The government announced on the Argentine Migration Office’s website that it plans to build and open a migrant detention center, as a tool to “combat irregularity” and for situations beyond those specifically established by the Migration Law and its detailed regulations. This implies the criminalization of migrants with irregular status, by associating them with a security problem.
Until 2004, Argentine immigration laws limited the available alternatives for migratory regularization. The state’s response to this situation included arrests, expulsions without court order, separation of families, denial of social rights, among other practices that poor migrants, in general from Latin America, were subjected to. For these reasons and due to the pressure and the consensus among broad political and social sectors, the law 25.871 and its regulatory decree 616/2010 were approved.

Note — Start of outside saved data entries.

(** * cian-agenda: a shallow embedding of [streamlit_app.py]

    The clinic agenda is a single Python module: a login gate, a
    persistence adapter (SQL engine or flat CSV files), two domain
    helpers ([generate_slots], [overlaps]) and five Streamlit pages.

    The embedding follows the module top to bottom.  Python values that
    the code converts with [str], [int], [float] or tests for truth are
    [cell]s; a pandas DataFrame is a list of column labels and a list of
    rows; the CSV directory is a finite map from table names to frames;
    exceptions are an explicit result type.  The branch of every
    persistence function that is modelled is the one taken when
    [get_engine()] returns [None] (the flat-file backend): the other
    branch hands an SQL statement to the database engine. *)

From Stdlib Require Import ZArith QArith Lia Bool List Ascii String.
From Stdlib Require Import DecimalString.
From stdpp Require Import base option list strings gmap fin_maps.

Open Scope string_scope.
Open Scope Z_scope.

(** ** Python primitives *)

Module Py.

(** Exceptions the modelled code can raise. *)
Inductive exn : Type :=
  | KeyError | IndexError | ValueError | TypeError
  | AttributeError | ZeroDivisionError | OverflowError.

(** A computation either returns or raises. *)
Inductive result (A : Type) : Type :=
  | Ok (a : A)
  | Raise (e : exn).
Arguments Ok {A} a.
Arguments Raise {A} e.

Definition bind {A B} (r : result A) (k : A -> result B) : result B :=
  match r with
  | Ok a => k a
  | Raise e => Raise e
  end.

Notation "'let*' x ':=' r 'in' k" := (bind r (fun x => k))
  (at level 10, x pattern, r at level 100, k at level 200).

(** [a <= b] and [a < b] on [str]: lexicographic on code points.  A
    string is held as its UTF-8 bytes, whose byte order is the code
    point order. *)
Definition str_le (a b : string) : bool := String.leb a b.
Definition str_lt (a b : string) : bool := String.ltb a b.

(** [str(n)] for an [int]. *)
Definition str_of_int (n : Z) : string :=
  NilZero.string_of_int (Z.to_int n).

Those instruments defined that the regularization of all migrants living today in Argentine territory is a norm that should guide all actions taken by migratory authorities. Furthermore, in those cases in which they become aware of an individual with an irregular migratory situation, they should offer alternatives and the time needed to legalize his/her situation. Therefore, a person’s irregular migratory status cannot ever be viewed as a security issue, but rather as a critical matter for the recognition and exercise of the migrant population’s rights.
Deportation as a sanction imposed in response to an irregular migration status is a measure of last resort for the state. In addition, and only in the context of deportation, a migrant may be detained for a maximum period of 15 days. Deportation, on the other hand, can be executed only with a court’s well-reasoned decision.